Monday, June 24, 2019

Book Review: One Minute Later by Susan Lewis


One Minute Later 
by Susan Lewis


Amazon US / UK / CA / AU / B&N/ HarperCollins


 Paperback: 512 pages
 Publisher: William Morrow Paperbacks (June 11, 2019)

International bestselling author Susan Lewis’ riveting, unforgettable novel of a woman whose life changes in an instant and the handsome young man with whom she shares a secret history—perfect for readers of Diane Chamberlain, Jodi Picoult and Susan Wiggs.

How well do you know the people you love? For one young woman returning to the past, the answer could be heart-shattering…

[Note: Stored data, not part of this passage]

(** C8.  The port directives of the database configuration agree after a
    mutation.  Whatever [update_mysql_port P] does, a configuration file
    that reads back afterwards has one value in all its port directives:
    the numeral of [P] in each directive the file had before, and the
    port shown in the port field, in the [client] and the [mysqld] section
    alike, where the file was regenerated.  After [fix_mysql_socket] the
    file, if it reads back, has exactly those two directives, both with
    the port shown in the port field.  And where the file could be read
    before and the audit log is writable, [update_mysql_port] completes and
    the file reads back.  (A port directive is what the program's own
    pattern recognises; the stack root is taken to have no equals sign in
    its name, the ports to be non-negative.) *)
Theorem database_ports_agree (w : world) (P : Z) :
  (0 <= P)%Z -> (0 <= mysql_port (gui w))%Z ->
  Text.contains "=" (FS.path_str (stack_dir w)) = false ->
  (forall c',
     FS.read_file (fs (update_mysql_port P w).2) (mysql_cnf w) = Some c' ->
     ports_agree c'
     /\ (forall c, FS.read_file (fs w) (mysql_cnf w) = Some c ->
           Regex.port_values c' = (fun _ => Text.fmt_int P) <$> Regex.port_values c)
     /\ (FS.path_exists (fs w) (mysql_cnf w) = false ->
           Regex.port_values c'
           = [Text.fmt_int (mysql_port (gui w)); Text.fmt_int (mysql_port (gui w))]))
  /\ (forall c',
        FS.read_file (fs (fix_mysql_socket w).2) (mysql_cnf w) = Some c' ->
        ports_agree c'
        /\ Regex.port_values c'
           = [Text.fmt_int (mysql_port (gui w)); Text.fmt_int (mysql_port (gui w))])
  /\ (forall c,
        log_writable w -> FS.read_file (fs w) (mysql_cnf w) = Some c ->
        (update_mysql_port P w).1 = Ret tt
        /\ exists c', FS.read_file (fs (update_mysql_port P w).2) (mysql_cnf w)
                      = Some c').
Proof.
  intros HP Hcp Hroot.
  assert (Hfix : forall c',
    FS.read_file (fs (fix_mysql_socket w).2) (mysql_cnf w) = Some c' ->
    Regex.port_values c'
    = [Text.fmt_int (mysql_port (gui w)); Text.fmt_int (mysql_port (gui w))]).
  { intros c' Hr. destruct (fix_mysql_socket_result w) as [_ [[Hfs Hn]|Ht]].
    - rewrite Hfs in Hr. congruence.
    - rewrite Ht in Hr. injection Hr as <-. rewrite path_str_snoc.
      apply RegexFacts.my_cnf_ports; [done|by apply root_prefix_contains]. }
  assert (Hpair : forall c' (v : string), Regex.port_values c' = [v; v] -> ports_agree c').
  { intros c' v H. apply (ports_agree_const v [v; v] c'). by rewrite H. }
  split; [|split].
  - intros c' Hr.
    destruct (update_mysql_port_result w P HP) as [[Hn Hw]|[Hy [[Hfs Hnone]|(c & c1 & Hc & Hc1 & Hv)]]].
    + rewrite Hw in Hr. pose proof (Hfix c' Hr) as Hv.
      split; [by apply (Hpair _ _ Hv)|]. split; [|done].
      intros c Hc. by rewrite (read_file_exists _ _ _ Hc) in Hn.
    + rewrite Hfs in Hr. congruence.
    + rewrite Hc1 in Hr. injection Hr as <-.
      split; [by apply (ports_agree_const _ _ _ Hv)|]. split.
      * intros c0 Hc0. rewrite Hc in Hc0. by injection Hc0 as <-.
      * intros Hn. congruence.
  - intros c' Hr. pose proof (Hfix c' Hr) as Hv.
    split; [by apply (Hpair _ _ Hv)|done].
  - intros c Hw Hc. by apply (update_mysql_port_completes w P c).
Qed.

Vivi Shager is living her dream. Raised with drive and ambition by a resolutely single mother, Vivi has a thriving law career, a gorgeous apartment in London, and a full calendar that keeps her busy at work and at play. Then on the day of her twenty-seventh birthday, an undiagnosed heart condition sends Vivi’s prospects for the future into a tailspin. After escaping her roots nearly a decade ago, she’s forced to return to her childhood home to be cared for by her devoted and enigmatic mother. Vivi has always known the woman is hiding something and now she’s determined to find out what it is. Though her condition makes her fragile and vulnerable and she’s afraid of what may happen, her spirit remains strong. Then comes an unexpected ray of light.

Josh Raynor, a local veterinarian who his sisters claim is too handsome for his own good, brings a forbidden love to Vivi’s world. Josh and Vivi are soon inseparable, unaware of the past their families share. All Vivi knows is that Josh is wrestling with a demon of his own…

Then quite suddenly the awful truth is staring Vivi in the face and it changes everything.




My Rating:


Favorite Quotes:




I felt as though we were fitting back into a place we’d only ever left temporarily. Then, when I saw the house, this house, sad and neglected, I thought, I swear this, I thought it gave a little sigh of relief when it realized it was us— and if you laugh, I’ll leave you.



She realized there would be no bucket list for her— or not one that included daredevil stunts, long-haul flights, or weeks of hot, passionate sex on a beach in the South Seas with a younger version of George Clooney.



“We’ve become reducetarians.” Sam blinked. “What’s that when it’s at home?” he demanded. “It means we still eat meat… but a lot less of it, which is good for our health, the planet, and animals.”





My Review:



This was an informative and thoughtfully written book that held my coronary muscle in a vise and had me contemplating the various aspects and complicated issues and emotions surrounding organ donation. Ms. Lewis’s writing was highly emotive and insightful as well as lushly detailed with descriptions that involved all the senses in addition to setting the emotional tone for each scene.



Vivi Shager thought she was a healthy woman who had the world by the tail. She was an intelligent and successful professional who frequently traveled internationally for work and had recently run a marathon. But apparently not, as meeting her friends for lunch to celebrate her twenty-seventh birthday and in a most distressing turn of events, her world and her heart imploded with a series of three heart attacks and was given the life expectancy of one year without a transplant. Not a good birthday at all then. The rest of the book slowly evolved over a year forward and thirty years back with two timelines following two different families until their storylines intersected and a lovely romance blossomed.



While the premise and much of Vivi’s narrative was fraught with tension, family drama, and uncertainty; there were more pleasant elements to be found in the back and forth over thirty years of the Raynor family narrative. I adored every generation and timeline of this lively and loving clan, although they also endured more than their fair share of tragedy as well. 


I cannot imagine the ghoulish and demoralizing effect of waiting for someone to die so I could continue to have a chance at living. Or to rush to the hospital for that long-awaited surgery, only to be stopped in my tracks when the donor’s family would not consent. Devastating. I learned so much about this process that I would have never stopped to consider. I also picked up a new word and a phrase to add to my Brit Vocabulary List with pong – which is British informal for an unpleasant smell, and “What’s that when it’s at home?” – which apparently means ‘I have no clue what you are talking about.’ I will be eagerly waiting for a chance to slip these into use.

I was provided with a review copy of this poignant and thought-provoking book by HarperCollins and TLC Book Tours.

About The Author

Susan Lewis is the internationally bestselling author of more than forty books across the genres of family drama, thriller, suspense, and crime. She is also the author of Just One More Day and One Day at a Time, the moving memoirs of her childhood in Bristol during the 1960s. Following periods of living in Los Angeles and the South of France, she currently lives in Gloucestershire with her husband, James; stepsons, Michael and Luke; and mischievous dogs, Coco and Lulu.